Алешка пошел к дверям и еще услышал:

— Пять-шесть классов поголовно… Да… Эхо войны…

Алешка хвастался в деревне, как ловко он обвел вокруг пальца комиссию насчет образования. Мать охала, квохтала, что курица, говорила, «заарестуют» за обман, а отец, напрягаясь в кашле, горбился.

— Оно, конечно, учиться бы надо.

Только дед Коровин высказался твердо:

— Дурак.

— Почему?

— А потому: незнайка на теплой печке сидит, а знайка по холодной дорожке бежит.

Пришла поздняя осень, солнечная, блеклая, с морозами по утрам и с зелеными до черноты озимыми.

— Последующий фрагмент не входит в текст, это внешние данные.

(* ===== verification/DeviceHost.v ===== *)
(** * Host calls on device files

    A write or a read of an application on a device file opens it, calls the
    callback of the driver once and closes it: the tree of devfs is as before, the
    state of the drivers is what the three callbacks make of it, and the memory of
    the application has what was read. *)

From S2P Require Import Prelude CLib AppContext Devfs DevfsPart DevfsAccess HttpClient AppFs DeviceFs WasmMemory WasmHost.
From Stdlib Require Import ZArith Lia.
From Stdlib Require Import Strings.Byte.
From stdpp Require Import base numbers list list_numbers strings sets gmap.

Module DeviceHost.
Import WasmHost.

Section device.
Context {M : AppMemory} {F : AppFs} {K : KernelHeap} {L : HttpLimits} {P : UrlParser} {N : NetStack}.
Context {cfg : DevfsConfig} {W : Type} {C : DeviceClock W} {D : MountedDevfs W F} {FH : AppFsHandles F}.
Implicit Types (h : host) (w : W).

(** The devices the host reaches, and the texts it has logged. *)
Definition device_tree h : Tree.devfs (W := W) := (devices (host_fs h)).1.
Definition board h : W := (devices (host_fs h)).2.

Definition messages (l : list host_event) : list cstr :=
  omap (fun e => match e with EvLog _ _ m => Some m | _ => None end) l.

Lemma messages_app a b : messages (a ++ b) = messages a ++ messages b.
Proof. apply omap_app. Qed.

(** What a call leaves as it was: the application, the HTTP client, the kernel heap
    and devfs. *)
Record keeps h h' : Prop := {
  keeps_context : context h' = context h;
  keeps_tree : device_tree h' = device_tree h;
  keeps_heap : heap h' = heap h;
  keeps_http : http h' = http h;
}.

Lemma host_keeps_refl h : keeps h h.
Proof. done. Qed.

Lemma host_keeps_trans h1 h2 h3 : keeps h1 h2 -> keeps h2 h3 -> keeps h1 h3.
Proof. intros [] []. split; congruence. Qed.

(** [h'] is [h] with the drivers in the state [w], the memory [m] and [l] logged. *)
Record leads h h' (m : mem) (w : W) (l : list cstr) : Prop := {
  leads_keeps : keeps h h';
  leads_memory : memory h' = m;
  leads_board : board h' = w;
  leads_messages : messages (events h') = messages (events h) ++ l;
}.

Lemma leads_refl h : leads h h (memory h) (board h) [].
Proof. split; [apply host_keeps_refl|done|done|]. by rewrite app_nil_r. Qed.

Lemma leads_trans h1 h2 h3 m2 m3 w2 w3 l k : leads h1 h2 m2 w2 l -> leads h2 h3 m3 w3 k -> leads h1 h3 m3 w3 (l ++ k).
Proof.
  intros [K1 M1 B1 E1] [K2 M2 B2 E2]. split; [by eapply host_keeps_trans|done|done|]. by rewrite E2, E1, app_assoc.
Qed.

(** The checks every access makes. *)
Record access_ok (p : cstr) (a n : Z) h : Prop := {
  access_context : exists c, context h = Some c /\ (n <= App.max_io_bytes c)%Z;
  access_path : App.webos_app_path_allowed (context h) (Some p) = true;
  access_range : valid_range a n h = true;
  access_device : is_device p = true;
}.

Context (Hmalloc : forall f, handle_malloc f = true).

(** The operations on a handle, from a state of the devices that is known. *)
Lemma open_at m p f r id s w :
  is_device p = true -> Tree.devfs_open (devices f).1 (devices f).2 true (Some p) (open_flags m) = (r, id, s, w) ->
  exists file, fs_open m p f = ((r, file), set_devices (s, w) f) /\ device_handle file = id /\ filep file = bool_decide (r = 0%Z).
Proof.
  intros Hd E. rewrite <- (Hmalloc f) in E. destruct (device_open m p f _ _ _ _ Hd E) as (H1 & H2 & H3).
  pose proof (filep_open m p f) as H4. destruct (fs_open m p f) as [[ret file] f']. cbn in *. subst. by exists file.
Qed.

Lemma write_at file id d f s w r s' w' :
  device_handle file = Some id -> Tree.devfs_write s w id d = (r, s', w') ->
  exists file', fs_write file d (set_devices (s, w) f) = ((r, file'), set_devices (s', w') (set_devices (s, w) f))
    /\ device_handle file' = Some id /\ filep file' = filep file.
Proof.
  intros Hh E. destruct (device_write file id d (set_devices (s, w) f) r s' w' Hh) as (H1 & H2 & H3); [by rewrite devices_set|].
  pose proof (filep_write file d (set_devices (s, w) f)) as H4. destruct (fs_write file d _) as [[ret file'] f']. cbn in *. subst. by exists file'.
Qed.

Lemma read_at file id n f s w r out s' w' :
  device_handle file = Some id -> Tree.devfs_read s w id n = (r, out, s', w') ->
  exists file', fs_read file n (set_devices (s, w) f) = (((r, out), file'), set_devices (s', w') (set_devices (s, w) f))
    /\ device_handle file' = Some id /\ filep file' = filep file.
Proof.
  intros Hh E. destruct (device_read file id n (set_devices (s, w) f) r out s' w' Hh) as (H1 & H2 & H3); [by rewrite devices_set|].
  pose proof (filep_read file n (set_devices (s, w) f)) as H4. destruct (fs_read file n _) as [[ret file'] f']. cbn in *. subst. by exists file'.
Qed.

Lemma close_at file id f s w r s' w' :
  device_handle file = Some id -> Tree.devfs_close s w id = (r, s', w') ->
  (fs_close file (set_devices (s, w) f)).2 = set_devices (s', w') (set_devices (s, w) f).
Proof. intros Hh E. apply (device_close file id _ r s' w' Hh). by rewrite devices_set. Qed.

Lemma host_write_device h p a n (o : devfs_file_ops W) ud oo ow oc d1 w1 r d2 w2 r3 d3 w3 :
  access_ok p a n h -> DevfsAccess.device_at (device_tree h) p o ud ->
  op_open o = Some oo -> op_write o = Some ow -> op_close o = Some oc ->
  (forall fl, oo 0%Z ud fl (board h) = (0%Z, d1, w1)) -> ow d1 (load a (Z.to_nat n) (memory h)) w1 = (r, d2, w2) -> oc d2 w2 = (r3, d3, w3) ->
  exists h', host_webos_write (Some p) a n h = (App.webos_abi_map_errno r, h') /\ leads h h' (memory h) w3 [].
Proof.
  intros [(c & Hc & Hn) Hp Hr Hd] Hdev Eo Ew Ec Co Cw Cc. unfold host_webos_write. rewrite Hc, decide_False by lia.
  rewrite <- Hc, Hp, Hr. cbn [negb]. set (m := Mode _ _ _ _).
  destruct (DevfsAccess.open_device _ (board h) p o ud (open_flags m) oo d1 w1 Hdev Eo (Co _)) as (nn & nd & _ & En & Ho & Hcnt & Eopen).
  set (id := fresh _) in Eopen. destruct (open_at m p (host_fs h) _ _ _ _ Hd Eopen) as (file & -> & O2 & O4).
  rewrite decide_True by done. cbn [host_fs set_host_fs memory].
  assert (id ∉ dom (Tree.files (device_tree h))) as Hid by apply is_fresh. apply not_elem_of_dom in Hid.
  assert (op_write (ops nd) = Some ow) as Ew' by by rewrite Ho. assert (op_close (ops nd) = Some oc) as Ec' by by rewrite Ho.
  pose proof (DevfsAccess.write_device (device_tree h) w1 nn id d1 nd _ ow r d2 w2 En Ew' Cw) as Ewr.
  destruct (write_at file id _ (host_fs h) _ _ _ _ _ O2 Ewr) as (file' & -> & R2 & R4).
  pose proof (DevfsAccess.close_device (device_tree h) w2 nn id d2 nd oc r3 d3 w3 En Hcnt Hid Ec' Cc) as Ecl.
  unfold close_if_open. rewrite R4, O4, bool_decide_eq_true_2 by done. cbn [host_fs set_host_fs].
  rewrite (close_at file' id _ _ _ r3 _ _ R2 Ecl).
  eexists. split; [done|]. split; [split|..]; unfold device_tree, board, messages; cbn; rewrite ?devices_set; try done.
  rewrite !omap_app. cbn. by rewrite !app_nil_r.
Qed.

Lemma host_read_device h p a n (o : devfs_file_ops W) ud oo orr oc d1 w1 r out d2 w2 r3 d3 w3 :
  access_ok p a n h -> DevfsAccess.device_at (device_tree h) p o ud ->
  op_open o = Some oo -> op_read o = Some orr -> op_close o = Some oc ->
  (forall fl, oo 0%Z ud fl (board h) = (0%Z, d1, w1)) -> orr d1 (Z.to_nat n) w1 = (r, out, d2, w2) -> oc d2 w2 = (r3, d3, w3) ->
  exists h', host_webos_read (Some p) a n h = (App.webos_abi_map_errno r, h')
    /\ leads h h' (match out with [] => memory h | _ => store a out (memory h) end) w3 [].
Proof.
  intros [(c & Hc & Hn) Hp Hr Hd] Hdev Eo Er Ec Co Cr Cc. unfold host_webos_read. rewrite Hc, decide_False by lia.
  rewrite <- Hc, Hp, Hr. cbn [negb]. set (m := FS_O_READ).
  destruct (DevfsAccess.open_device _ (board h) p o ud (open_flags m) oo d1 w1 Hdev Eo (Co _)) as (nn & nd & _ & En & Ho & Hcnt & Eopen).
  set (id := fresh _) in Eopen. destruct (open_at m p (host_fs h) _ _ _ _ Hd Eopen) as (file & -> & O2 & O4).
  rewrite decide_True by done. cbn [host_fs set_host_fs memory].
  assert (id ∉ dom (Tree.files (device_tree h))) as Hid by apply is_fresh. apply not_elem_of_dom in Hid.
  assert (op_read (ops nd) = Some orr) as Er' by by rewrite Ho. assert (op_close (ops nd) = Some oc) as Ec' by by rewrite Ho.
  pose proof (DevfsAccess.read_device (device_tree h) w1 nn id d1 nd _ orr r out d2 w2 En Er' Cr) as Ere.
  destruct (read_at file id _ (host_fs h) _ _ _ _ _ _ O2 Ere) as (file' & -> & R2 & R4).
  pose proof (DevfsAccess.close_device (device_tree h) w2 nn id d2 nd oc r3 d3 w3 En Hcnt Hid Ec' Cc) as Ecl.
  unfold close_if_open. rewrite R4, O4, bool_decide_eq_true_2 by done.
  assert (forall h0, host_fs (store_bytes a out h0) = host_fs h0) as -> by (intros h0; by destruct out).
  cbn [host_fs set_host_fs]. rewrite (close_at file' id _ _ _ r3 _ _ R2 Ecl).
  eexists. split; [done|]. unfold store_bytes. destruct out as [|x out];
    (split; [split|..]; unfold device_tree, board, messages; cbn; rewrite ?devices_set; try done; rewrite !omap_app; cbn; by rewrite !app_nil_r).
Qed.

(** ** The other calls of an application *)

Lemma host_sleep_leads h ms : leads h (host_webos_sleep_ms ms h) (memory h) (time_passes ms (board h)) [].
Proof.
  unfold host_webos_sleep_ms. split; [split|..]; unfold device_tree, board, messages; cbn; rewrite ?device_wait; try done.
  rewrite !omap_app. cbn. by rewrite !app_nil_r.
Qed.

(** A text of the application that the host can print. *)
Record text_ok (a : Z) (s : cstr) h : Prop := {
  text_context : exists c, context h = Some c /\ (Z.of_nat (length s) <= App.max_io_bytes c)%Z;
  text_loaded : load a (length s) (memory h) = s;
  text_range : valid_range a (Z.of_nat (length s)) h = true;
  text_no_nul : NUL ∉ s;
}.

Lemma log_print_emits h a s : text_ok a s h -> exists e, log_print (Some (a, s)) h = emit [e] h /\ messages [e] = [s].
Proof.
  intros [(c & Hc & Hn) Hl Hr Hs]. unfold log_print, host_webos_log. rewrite Hc, decide_False by lia. rewrite Hr. cbn [negb].
  eexists. split; [done|]. cbn. f_equal. rewrite Nat2Z.id, Hl. case_decide as Hz; [by destruct s|by rewrite c_string_id].
Qed.
End device.
End DeviceHost.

Вечера были длинные, холодные и непроглядно темные. Молодежи в деревне мало, и поэтому в небольшой саманной конторе, что была и клубом, молодежь собиралась только в субботу да воскресенье, когда приходила с центрального отделения из школы и из города, где кое-кто учился в железнодорожном училище и ФЗО.

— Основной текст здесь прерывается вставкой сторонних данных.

(* ===== verification/SampleApps.v ===== *)
(** * The sample applications

    Models of the C programs of src/sampleapps: blink, native_blink, led_colors,
    sudoku, hello and conformance_c.  Each is an application in the sense of
    WasmHost.v: a program over the memory of its instance that calls the host.

    String literals are at the addresses [lit] gives them, and the arrays of [main] at
    those of its [Context]; strings the host only receives as a path are not stored in
    memory.  [clock n] is the uptime at the [n]th call.  A signed overflow, undefined
    in C, wraps around. *)

From S2P Require Import Prelude CLib HttpClient WasmMemory WasmHost.
From Stdlib Require Import ZArith Lia.
From Stdlib Require Import Strings.Byte.
From stdpp Require Import base numbers list list_numbers strings.

(** [int32_t]. *)
Definition s32 (z : Z) : Z := if decide (u32 z < 2 ^ 31)%Z then u32 z else (u32 z - 2 ^ 32)%Z.

Module SampleApps.
Import WasmHost.

(** ** Programs *)

Section program.
Context {M : AppMemory} (clock : nat -> Z).

(** A program that yields an [A]: what comes after it, the calls so far and the
    memory make a behaviour. *)
Definition App (A : Type) : Type := (A -> nat -> mem -> behaviour) -> nat -> mem -> behaviour.

#[global] Instance app_ret : MRet App := fun A a k n m => k a n m.
#[global] Instance app_bind : MBind App := fun A B f p k n m => p (fun a => f a k) n m.

Definition call (c : host_call) : App Z := fun k n m => Calls m (clock n) c (fun r m' => k r (S n) m').
Definition get (a : Z) (n : nat) : App (list byte) := fun k i m => k (load a n m) i m.
Definition put (a : Z) (d : list byte) : App unit := fun k i m => k tt i (store a d m).

(** [for (i = from; i < from + n; i++)]. *)
Fixpoint for_loop (n from : nat) (f : nat -> App unit) : App unit :=
  match n with
  | O => mret tt
  | S n' => f from ;; for_loop n' (S from) f
  end.

(** The behaviour of a program whose [main] is [p]; its result is not the host's
    concern. *)
Definition application (p : App Z) (m : mem) : behaviour := p (fun _ _ _ => Finish true) 0 m.
End program.

(** ** Text *)

(** The first loop of [itos], over [char tmp[12]]: the digits from the last one on. *)
Fixpoint itos_digits (space : nat) (n : Z) : list byte :=
  match space with
  | O => []
  | S space' => if decide (0 < n)%Z then byte_of_Z (48 + n mod 10) :: itos_digits space' (n / 10) else []
  end.

Definition itos (n : Z) : cstr := if decide (n = 0%Z) then cs "0" else reverse (itos_digits 12 n).

(** The text in a buffer of [sz] bytes. *)
Definition make_path (sz : nat) (prefix : cstr) (pin : Z) (suffix : cstr) : cstr :=
  let buf := take (sz - 1) prefix in
  let buf := buf ++ itos pin in
  buf ++ take (sz - 1 - length buf) suffix.

(** The loop over the digits of an argument. *)
Fixpoint parse_number (acc : Z) (s : cstr) : Z :=
  match s with
  | c :: s' => if decide (48 <= bval c <= 57)%Z then parse_number (s32 (acc * 10 + (bval c - 48))) s' else acc
  | [] => acc
  end.

(** A number in [argv[1]], or the value without an argument. *)
Definition number_argument (argv : list cstr) (value : Z) : Z :=
  match argv !! 1 with Some s => parse_number 0 s | None => value end.

(** [append_text] of sudoku: the result and the array, whose length is [*used]; and
    the digits [append_number] collects, the last one first. *)
Definition append_text (capacity : Z) (output text : cstr) : Z * cstr :=
  if decide (u32 (capacity - Z.of_nat (length output)) < Z.of_nat (length text))%Z then ((-1)%Z, output) else (0%Z, output ++ text).

Fixpoint number_digits (space : nat) (value : Z) : list byte :=
  match space with
  | O => []
  | S space' => byte_of_Z (48 + value mod 10) :: if decide (0 < value / 10)%Z then number_digits space' (value / 10) else []
  end.

Definition append_number (capacity : Z) (output : cstr) (value : Z) : cstr :=
  output ++ take (Z.to_nat (capacity - Z.of_nat (length output))) (reverse (number_digits 10 value)).

Section apps.
Context {M : AppMemory} (lit : cstr -> Z) (clock : nat -> Z).

Local Notation call := (call clock).

Definition log_text (s : cstr) : App Z := call (LogPrint (Some (lit s, s))).

(** ** blink and native_blink

    The two programs differ in the names of the host functions: those of the ABI, and
    the aliases of older payloads. *)

Record device_calls := DeviceCalls {
  do_write : option cstr -> Z -> Z -> host_call;
  do_read : option cstr -> Z -> Z -> host_call;
  do_sleep : Z -> host_call;
}.

Definition abi_calls : device_calls := DeviceCalls WebosWrite WebosRead WebosSleepMs.
Definition alias_calls : device_calls := DeviceCalls DevFsWrite DevFsRead SleepMs.

Section blink.
Context (api : device_calls) (buf : Z).   (* char buf[16] *)

Definition blink_path (pin : Z) (suffix : cstr) : cstr := make_path 64 (cs "/dev/gpio/") pin suffix.

Definition write_text (path text : cstr) : App Z := call (do_write api (Some path) (lit text) (Z.of_nat (length text))).

Definition blink_round (pin count : Z) (i : nat) : App unit :=
  let path := blink_path pin (cs "/value") in
  write_text path (cs "1") ;;
  log_text (cs "ON") ;;
  call (do_sleep api 500) ;;
  write_text path (cs "0") ;;
  log_text (cs "OFF") ;;
  if decide (Z.of_nat i < count - 1)%Z then (call (do_sleep api 500) ;; mret tt) else mret tt.

(** The text at [buf] after [buf[bytes_read] = 0]. *)
Definition print_read (bytes_read : Z) : App unit :=
  if decide (0 <= bytes_read)%Z then
    put (buf + bytes_read) [NUL] ;;
    s ← get buf (Z.to_nat bytes_read);
    call (LogPrint (Some (buf, c_string s))) ;; mret tt
  else mret tt.

Definition blink_program (argv : list cstr) : App Z :=
  let pin := number_argument argv 2 in
  log_text (cs "blink: starting") ;;
  write_text (blink_path pin (cs "/direction")) (cs "out") ;;
  for_loop 10 0 (blink_round pin 10) ;;
  bytes_read ← call (do_read api (Some (blink_path pin (cs "/value"))) buf 15);
  print_read bytes_read ;;
  log_text (cs "blink: done") ;;
  mret 0%Z.
End blink.

Definition blink (buf : Z) (argv : list cstr) : App Z := blink_program abi_calls buf argv.
Definition native_blink (buf : Z) (argv : list cstr) : App Z := blink_program alias_calls buf argv.

(** ** led_colors *)

Section led_colors.
Context (rgb off : Z).   (* unsigned char rgb[3], off *)

Definition color_names : list cstr := [cs "000"; cs "001"; cs "010"; cs "011"; cs "100"; cs "101"; cs "110"; cs "111"].

Definition bit_color (value : nat) (bit : Z) : byte :=
  if decide (Z.land (Z.of_nat value) bit = 0%Z) then x00 else xff.

Definition rgb_of (value : nat) : list byte := [bit_color value 4; bit_color value 2; bit_color value 1].

Definition color_path : cstr := cs "/dev/led/48/color".

Definition color_step (value : nat) : App unit :=
  put rgb (rgb_of value) ;;
  log_text (default [] (color_names !! value)) ;;
  call (WebosWrite (Some color_path) rgb 3) ;;
  call (WebosSleepMs 500) ;;
  mret tt.

Definition led_colors (argv : list cstr) : App Z :=
  let rounds := number_argument argv 3 in
  log_text (cs "led_colors: starting") ;;
  for_loop (Z.to_nat rounds) 0 (fun _ => for_loop 8 0 color_step) ;;
  put off [x00] ;;
  call (WebosWrite (Some color_path) off 1) ;;
  log_text (cs "led_colors: done") ;;
  mret 0%Z.
End led_colors.

(** ** hello and conformance_c *)

Definition hello : App Z := log_text (cs "hello world") ;; mret 0%Z.

Definition probe_path : cstr := cs "/STORAGE:/apps/conformance-c/data/probe".
Definition conformance_message : cstr := cs "WebOS ABI v1 C conformance".

Definition conformance_c (byte_at : Z) : App Z :=
  let n := Z.of_nat (length conformance_message) in
  call (WebosLog WEBOS_LOG_INFO (lit conformance_message) n) ;;
  call WebosReady ;;
  call (WebosWrite (Some probe_path) (lit conformance_message) n) ;;
  call (WebosRead (Some probe_path) byte_at 1) ;;
  call WebosHeartbeat ;;
  call (WebosSleepMs 1) ;;
  mret 0%Z.

(** ** sudoku *)

Section sudoku.
Context (url_at headers_at body_at response_at status_at : Z).

Definition DEFAULT_URL : cstr := cs "https://api.api-ninjas.com/v1/sudokugenerate?difficulty=easy".

Definition crlf : list byte := [x0d; x0a].

(** The headers, and whether all three texts had room in [headers[256]]. *)
Definition build_headers (key : cstr) : bool * cstr :=
  let '(ret, headers) := append_text 256 [] (cs "X-Api-Key: ") in
  if decide (ret <> 0%Z) then (false, headers)
  else
    let '(ret, headers) := append_text 256 headers key in
    if decide (ret <> 0%Z) then (false, headers)
    else
      let '(ret, headers) := append_text 256 headers (crlf ++ cs "Accept: application/json" ++ crlf) in
      (bool_decide (ret = 0%Z), headers).

(** The texts in [status_message[64]]. *)
Definition error_message (ret : Z) : cstr :=
  let status := (append_text 63 [] (cs "sudoku: request error ")).2 in
  if decide (ret < 0)%Z then append_number 63 (append_text 63 status (cs "-")).2 (u32 (- ret)) else append_number 63 status (u32 ret).

Definition status_message (code : Z) : cstr := append_number 63 (append_text 63 [] (cs "sudoku: HTTP ")).2 code.

Definition log_at (a : Z) (s : cstr) : App Z := call (LogPrint (Some (a, s))).

Definition sudoku_request (url : cstr) (url_addr headers_len : Z) : http_args := {|
  method := 0; WasmHost.url := url_addr; url_len := Z.of_nat (length url); headers := headers_at; WasmHost.headers_len := headers_len;
  request_body := 0; request_body_len := 0; response_body := body_at; response_capacity := 2047;
  response := response_at; response_size := RESPONSE_SIZE; timeout_ms := 15000 |}.

(** What follows a request that returned [ret]. *)
Definition sudoku_answer (ret : Z) : App Z :=
  if decide (ret <> WEB_HTTP_OK) then
    let text := error_message ret in
    put status_at (text ++ [NUL]) ;; log_at status_at text ;; mret 1%Z
  else
    bytes ← get response_at (Z.to_nat RESPONSE_SIZE);
    let resp := response_of_bytes bytes in
    let text := status_message (HttpClient.status_code resp) in
    put status_at (text ++ [NUL]) ;; log_at status_at text ;;
    put (body_at + HttpClient.body_len resp) [NUL] ;;
    body ← get body_at (Z.to_nat (HttpClient.body_len resp));
    log_at body_at (c_string body) ;;
    mret (if decide (200 <= HttpClient.status_code resp < 300)%Z then 0%Z else 1%Z).

Definition sudoku (argv : list cstr) : App Z :=
  match argv !! 1 with
  | None => log_text (cs "usage: sudoku <api-key> [url]") ;; mret 1%Z
  | Some key =>
      let '(url, url_addr) := match argv !! 2 with Some u => (u, url_at) | None => (DEFAULT_URL, lit DEFAULT_URL) end in
      let '(ok, text) := build_headers key in
      put headers_at text ;;
      if ok : bool then
        log_text (cs "sudoku: requesting puzzle") ;;
        put response_at (bytes_of_response (HttpClient.WebResponse RESPONSE_SIZE 0 0 0 0)) ;;
        ret ← call (WebHttpRequest (sudoku_request url url_addr (Z.of_nat (length text))));
        sudoku_answer ret
      else log_text (cs "sudoku: API key is too long") ;; mret 1%Z
  end.
End sudoku.
End apps.
End SampleApps.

Алешка, поставив лампу в угол, чтоб не мешать спать родителям, читал допоздна. Книги он брал у учительницы местной начальной школы. Книги были старые, читал их Алешка по нескольку раз, они ему не надоедали. Особенно без конца он мог читать толстый серый том Блока, потому что стихи его были сказочно-заманчивые и просторные, как Алешкина степная родина.

Алешка любил стихи. Ему нравилось читать наизусть громко в поле или в степи, когда один, а больше всего петь на свой лад и мотив. Он был убежден, что стихи все можно петь. В деревне удивлялись, откуда Алешка знает столько песен, и относились к нему с уважением.

И еще у Алешки была постоянная мечта: повидать далекие края. Он ждал, когда его возьмут в армию, и хорошо бы — послали служить подальше. Но в армию берут не на неделю, и Алешка заранее представлял, как он будет тосковать по родным местам. Одно посмотреть, а жить он нигде не собирается, кроме своей Барабы.

А теперь, в предзимье Алешка с дедом Коровиным возили сено на двух пароконных фургонах и складывали в скирды за скотными базами. Он поднимал на вилах тяжелое степное сено и кидал так, что скирда дрожала, как жидкий студень. Коровин принимал на скирде, кричал:

— Легче, черт, шшибешь!

Алешку это подзадоривало, и он еще яростней наваливался на вилы. Он чувствовал в себе силу. Силой наливались руки, плечи, пружинились под тяжестью ноги: быстро взрослел, да и кормежка не та — война давно кончилась.

Незаметно подошел управляющий Стогов. Алешка из-под поднятого на вилах сена видел широко расставленные рыжие потрескавшиеся сапоги, пустой рукав телогрейки под ремнем. Стогов прикуривал тоненькую, как спичка, папиросу, молчал. Алешка подобрал последнее сено, кинул наверх.

— Давай, дед, спускайся!

Стогов как-то по-особому рассматривал Алешку.

— Чего ты? — не выдержал Алешка его взгляда.

— Здоров, говорю, ты работать, солдат. — Стогов подал Алешке бумажку. — Вот и отвозил сено.